* _WHAT YOU WILL DO_
Transcribe the data below verbatim from the line with "Inductive Reply := Accepted" to the line with "let d := settings_of server in". Include both of those lines.

* _DATA SHOWN_
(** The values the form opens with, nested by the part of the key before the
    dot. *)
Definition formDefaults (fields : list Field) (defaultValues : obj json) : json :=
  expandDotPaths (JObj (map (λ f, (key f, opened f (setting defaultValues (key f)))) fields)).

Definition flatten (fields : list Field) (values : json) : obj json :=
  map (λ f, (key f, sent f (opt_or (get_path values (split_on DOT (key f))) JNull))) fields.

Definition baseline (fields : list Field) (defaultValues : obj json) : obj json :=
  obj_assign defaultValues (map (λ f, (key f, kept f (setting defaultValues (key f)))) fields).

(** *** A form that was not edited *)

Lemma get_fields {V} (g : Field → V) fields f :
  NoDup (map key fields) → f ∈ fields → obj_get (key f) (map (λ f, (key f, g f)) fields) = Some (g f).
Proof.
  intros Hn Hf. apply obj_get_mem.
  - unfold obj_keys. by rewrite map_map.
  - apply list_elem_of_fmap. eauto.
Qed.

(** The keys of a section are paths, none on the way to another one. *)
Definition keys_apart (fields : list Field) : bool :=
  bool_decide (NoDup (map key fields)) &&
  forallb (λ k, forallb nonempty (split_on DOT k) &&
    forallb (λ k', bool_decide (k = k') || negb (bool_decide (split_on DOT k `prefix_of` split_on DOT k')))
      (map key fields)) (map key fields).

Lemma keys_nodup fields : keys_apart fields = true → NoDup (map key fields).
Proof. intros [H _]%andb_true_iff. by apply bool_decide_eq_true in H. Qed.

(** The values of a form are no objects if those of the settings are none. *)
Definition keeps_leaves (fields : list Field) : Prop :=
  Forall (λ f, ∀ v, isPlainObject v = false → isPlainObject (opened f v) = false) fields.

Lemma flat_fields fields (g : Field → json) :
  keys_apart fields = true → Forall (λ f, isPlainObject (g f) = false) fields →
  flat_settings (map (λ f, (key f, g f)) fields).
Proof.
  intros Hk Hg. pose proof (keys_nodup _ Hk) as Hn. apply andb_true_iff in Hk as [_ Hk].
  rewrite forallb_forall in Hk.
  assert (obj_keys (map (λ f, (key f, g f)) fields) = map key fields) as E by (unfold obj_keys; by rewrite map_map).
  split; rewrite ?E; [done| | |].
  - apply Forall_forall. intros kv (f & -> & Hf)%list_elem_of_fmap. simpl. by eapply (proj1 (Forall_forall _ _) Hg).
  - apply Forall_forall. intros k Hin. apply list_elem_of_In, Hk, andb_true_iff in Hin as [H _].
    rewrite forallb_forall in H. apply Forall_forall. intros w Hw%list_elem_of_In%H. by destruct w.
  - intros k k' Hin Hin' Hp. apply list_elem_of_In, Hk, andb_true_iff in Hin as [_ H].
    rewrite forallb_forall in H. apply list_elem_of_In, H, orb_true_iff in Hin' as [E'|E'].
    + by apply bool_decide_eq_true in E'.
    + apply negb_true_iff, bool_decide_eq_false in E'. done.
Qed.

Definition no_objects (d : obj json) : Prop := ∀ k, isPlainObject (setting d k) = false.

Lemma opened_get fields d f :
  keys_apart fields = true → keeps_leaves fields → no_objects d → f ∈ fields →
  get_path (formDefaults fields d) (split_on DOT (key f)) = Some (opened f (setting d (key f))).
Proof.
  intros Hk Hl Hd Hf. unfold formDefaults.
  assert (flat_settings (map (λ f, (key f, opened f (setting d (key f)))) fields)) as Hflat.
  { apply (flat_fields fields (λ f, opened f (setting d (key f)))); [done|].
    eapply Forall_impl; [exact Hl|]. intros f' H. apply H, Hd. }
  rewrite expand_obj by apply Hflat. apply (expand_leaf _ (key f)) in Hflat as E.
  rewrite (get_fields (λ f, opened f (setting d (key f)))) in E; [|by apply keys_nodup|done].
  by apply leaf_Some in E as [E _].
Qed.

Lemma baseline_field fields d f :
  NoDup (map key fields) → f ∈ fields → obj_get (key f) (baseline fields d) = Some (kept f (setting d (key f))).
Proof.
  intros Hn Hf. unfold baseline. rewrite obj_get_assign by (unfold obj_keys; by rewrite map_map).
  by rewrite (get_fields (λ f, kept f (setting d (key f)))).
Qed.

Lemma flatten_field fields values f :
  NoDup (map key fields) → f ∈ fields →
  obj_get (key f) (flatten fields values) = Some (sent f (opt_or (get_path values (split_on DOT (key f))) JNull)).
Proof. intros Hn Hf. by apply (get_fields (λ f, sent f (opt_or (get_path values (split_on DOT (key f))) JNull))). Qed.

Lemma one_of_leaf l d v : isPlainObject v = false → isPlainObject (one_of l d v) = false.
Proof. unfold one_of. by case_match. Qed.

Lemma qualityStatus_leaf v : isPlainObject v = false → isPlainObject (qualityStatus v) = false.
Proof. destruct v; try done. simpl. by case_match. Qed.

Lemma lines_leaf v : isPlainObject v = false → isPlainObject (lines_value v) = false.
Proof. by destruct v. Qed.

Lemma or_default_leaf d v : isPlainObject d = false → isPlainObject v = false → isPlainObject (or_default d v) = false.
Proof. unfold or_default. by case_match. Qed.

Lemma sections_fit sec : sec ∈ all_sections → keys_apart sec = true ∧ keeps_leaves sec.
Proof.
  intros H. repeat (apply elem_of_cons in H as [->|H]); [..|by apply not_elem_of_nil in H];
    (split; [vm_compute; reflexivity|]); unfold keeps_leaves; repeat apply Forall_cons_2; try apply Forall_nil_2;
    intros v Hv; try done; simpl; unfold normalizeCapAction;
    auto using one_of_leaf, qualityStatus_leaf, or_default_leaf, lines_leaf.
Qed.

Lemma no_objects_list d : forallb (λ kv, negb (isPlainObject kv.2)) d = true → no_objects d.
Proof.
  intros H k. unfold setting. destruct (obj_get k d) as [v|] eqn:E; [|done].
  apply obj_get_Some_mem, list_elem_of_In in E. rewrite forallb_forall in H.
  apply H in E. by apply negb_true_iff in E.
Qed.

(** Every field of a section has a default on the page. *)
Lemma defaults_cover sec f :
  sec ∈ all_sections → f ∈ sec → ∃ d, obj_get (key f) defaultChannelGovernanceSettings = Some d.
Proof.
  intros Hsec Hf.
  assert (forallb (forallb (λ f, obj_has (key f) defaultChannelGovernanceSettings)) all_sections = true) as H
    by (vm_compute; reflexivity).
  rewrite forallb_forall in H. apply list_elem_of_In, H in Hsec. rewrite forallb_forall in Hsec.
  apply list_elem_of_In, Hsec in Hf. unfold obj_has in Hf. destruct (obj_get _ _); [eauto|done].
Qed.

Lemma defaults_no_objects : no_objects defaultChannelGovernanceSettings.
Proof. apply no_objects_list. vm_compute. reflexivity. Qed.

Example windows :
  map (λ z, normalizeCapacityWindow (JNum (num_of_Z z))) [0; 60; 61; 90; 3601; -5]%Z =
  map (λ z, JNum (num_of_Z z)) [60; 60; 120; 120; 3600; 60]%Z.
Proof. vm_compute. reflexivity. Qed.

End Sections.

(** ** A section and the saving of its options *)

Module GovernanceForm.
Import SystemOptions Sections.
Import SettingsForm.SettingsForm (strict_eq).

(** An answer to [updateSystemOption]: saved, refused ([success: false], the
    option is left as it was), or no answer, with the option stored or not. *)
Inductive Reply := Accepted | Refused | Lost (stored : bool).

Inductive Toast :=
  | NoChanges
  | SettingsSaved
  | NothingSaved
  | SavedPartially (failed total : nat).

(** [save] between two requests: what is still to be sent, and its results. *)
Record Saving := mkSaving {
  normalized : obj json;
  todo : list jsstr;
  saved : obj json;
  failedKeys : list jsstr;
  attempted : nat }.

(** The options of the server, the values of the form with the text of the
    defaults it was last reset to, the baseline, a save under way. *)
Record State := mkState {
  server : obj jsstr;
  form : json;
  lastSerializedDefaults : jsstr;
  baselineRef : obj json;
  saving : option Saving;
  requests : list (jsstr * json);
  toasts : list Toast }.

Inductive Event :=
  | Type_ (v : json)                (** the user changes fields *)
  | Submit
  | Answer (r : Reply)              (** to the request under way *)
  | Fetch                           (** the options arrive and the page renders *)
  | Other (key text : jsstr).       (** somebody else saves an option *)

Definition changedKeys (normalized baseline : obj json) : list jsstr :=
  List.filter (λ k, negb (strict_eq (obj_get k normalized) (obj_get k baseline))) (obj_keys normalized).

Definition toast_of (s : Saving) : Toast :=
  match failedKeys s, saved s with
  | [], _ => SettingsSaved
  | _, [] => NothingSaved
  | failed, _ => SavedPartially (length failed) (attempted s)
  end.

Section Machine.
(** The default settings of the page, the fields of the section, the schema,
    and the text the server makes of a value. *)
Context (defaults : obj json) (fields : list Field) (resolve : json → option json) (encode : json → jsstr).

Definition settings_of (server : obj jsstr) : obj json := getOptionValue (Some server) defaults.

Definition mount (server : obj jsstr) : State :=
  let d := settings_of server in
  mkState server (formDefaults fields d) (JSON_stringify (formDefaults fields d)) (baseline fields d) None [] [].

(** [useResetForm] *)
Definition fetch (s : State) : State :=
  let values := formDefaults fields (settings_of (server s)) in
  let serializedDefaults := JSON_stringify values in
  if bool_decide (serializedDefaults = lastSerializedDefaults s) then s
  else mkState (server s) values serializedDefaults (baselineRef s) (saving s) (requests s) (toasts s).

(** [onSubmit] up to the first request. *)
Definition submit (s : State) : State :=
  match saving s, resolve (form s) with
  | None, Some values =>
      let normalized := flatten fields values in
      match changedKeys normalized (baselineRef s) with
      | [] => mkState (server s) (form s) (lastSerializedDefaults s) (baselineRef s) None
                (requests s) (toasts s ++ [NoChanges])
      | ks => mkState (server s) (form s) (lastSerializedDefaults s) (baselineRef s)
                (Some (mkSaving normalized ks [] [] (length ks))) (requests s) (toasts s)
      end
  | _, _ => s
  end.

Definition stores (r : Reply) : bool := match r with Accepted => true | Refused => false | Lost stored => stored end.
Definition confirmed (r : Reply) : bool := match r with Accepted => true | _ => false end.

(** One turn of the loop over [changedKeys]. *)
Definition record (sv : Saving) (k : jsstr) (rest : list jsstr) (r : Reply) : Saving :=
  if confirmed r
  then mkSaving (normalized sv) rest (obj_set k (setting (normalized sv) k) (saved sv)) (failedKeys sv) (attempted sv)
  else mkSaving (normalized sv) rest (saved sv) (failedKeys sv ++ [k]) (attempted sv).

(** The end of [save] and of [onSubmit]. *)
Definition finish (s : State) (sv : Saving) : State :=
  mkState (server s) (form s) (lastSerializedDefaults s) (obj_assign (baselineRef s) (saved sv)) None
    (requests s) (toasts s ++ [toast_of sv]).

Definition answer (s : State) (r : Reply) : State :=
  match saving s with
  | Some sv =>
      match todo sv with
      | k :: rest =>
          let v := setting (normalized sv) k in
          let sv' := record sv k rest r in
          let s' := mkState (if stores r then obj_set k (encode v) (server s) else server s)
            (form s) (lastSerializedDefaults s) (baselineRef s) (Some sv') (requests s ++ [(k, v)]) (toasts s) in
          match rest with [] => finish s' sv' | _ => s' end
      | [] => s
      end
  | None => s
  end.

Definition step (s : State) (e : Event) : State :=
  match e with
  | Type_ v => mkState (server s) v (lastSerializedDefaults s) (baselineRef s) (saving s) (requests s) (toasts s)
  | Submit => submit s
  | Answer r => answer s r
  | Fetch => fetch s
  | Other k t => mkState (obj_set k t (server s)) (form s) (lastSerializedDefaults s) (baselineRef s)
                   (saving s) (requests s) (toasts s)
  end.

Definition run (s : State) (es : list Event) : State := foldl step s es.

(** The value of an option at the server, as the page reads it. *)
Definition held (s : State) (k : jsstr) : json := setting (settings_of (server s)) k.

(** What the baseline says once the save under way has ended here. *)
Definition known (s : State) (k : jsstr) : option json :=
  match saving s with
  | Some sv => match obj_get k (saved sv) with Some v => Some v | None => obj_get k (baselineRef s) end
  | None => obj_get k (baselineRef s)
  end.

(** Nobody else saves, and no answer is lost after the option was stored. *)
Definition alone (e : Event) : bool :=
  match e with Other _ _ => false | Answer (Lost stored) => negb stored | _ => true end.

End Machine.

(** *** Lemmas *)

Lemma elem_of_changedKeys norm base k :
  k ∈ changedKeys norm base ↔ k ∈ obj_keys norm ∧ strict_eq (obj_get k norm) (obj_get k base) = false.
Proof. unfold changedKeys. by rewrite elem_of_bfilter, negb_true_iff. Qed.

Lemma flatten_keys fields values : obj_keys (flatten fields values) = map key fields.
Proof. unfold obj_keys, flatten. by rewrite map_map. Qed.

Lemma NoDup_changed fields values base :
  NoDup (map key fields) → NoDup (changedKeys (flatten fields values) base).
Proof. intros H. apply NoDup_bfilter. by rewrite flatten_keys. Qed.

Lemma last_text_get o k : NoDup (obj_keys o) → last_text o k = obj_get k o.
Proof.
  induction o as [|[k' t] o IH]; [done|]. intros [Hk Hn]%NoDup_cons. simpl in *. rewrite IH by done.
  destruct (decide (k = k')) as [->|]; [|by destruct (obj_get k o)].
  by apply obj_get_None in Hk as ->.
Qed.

* _ANSWER TO THIS PROBLEM_
Inductive Reply := Accepted | Refused | Lost (stored : bool).

Inductive Toast :=
  | NoChanges
  | SettingsSaved
  | NothingSaved
  | SavedPartially (failed total : nat).

(** [save] between two requests: what is still to be sent, and its results. *)
Record Saving := mkSaving {
  normalized : obj json;
  todo : list jsstr;
  saved : obj json;
  failedKeys : list jsstr;
  attempted : nat }.

(** The options of the server, the values of the form with the text of the
    defaults it was last reset to, the baseline, a save under way. *)
Record State := mkState {
  server : obj jsstr;
  form : json;
  lastSerializedDefaults : jsstr;
  baselineRef : obj json;
  saving : option Saving;
  requests : list (jsstr * json);
  toasts : list Toast }.

Inductive Event :=
  | Type_ (v : json)                (** the user changes fields *)
  | Submit
  | Answer (r : Reply)              (** to the request under way *)
  | Fetch                           (** the options arrive and the page renders *)
  | Other (key text : jsstr).       (** somebody else saves an option *)

Definition changedKeys (normalized baseline : obj json) : list jsstr :=
  List.filter (λ k, negb (strict_eq (obj_get k normalized) (obj_get k baseline))) (obj_keys normalized).

Definition toast_of (s : Saving) : Toast :=
  match failedKeys s, saved s with
  | [], _ => SettingsSaved
  | _, [] => NothingSaved
  | failed, _ => SavedPartially (length failed) (attempted s)
  end.

Section Machine.
(** The default settings of the page, the fields of the section, the schema,
    and the text the server makes of a value. *)
Context (defaults : obj json) (fields : list Field) (resolve : json → option json) (encode : json → jsstr).

Definition settings_of (server : obj jsstr) : obj json := getOptionValue (Some server) defaults.

Definition mount (server : obj jsstr) : State :=
  let d := settings_of server in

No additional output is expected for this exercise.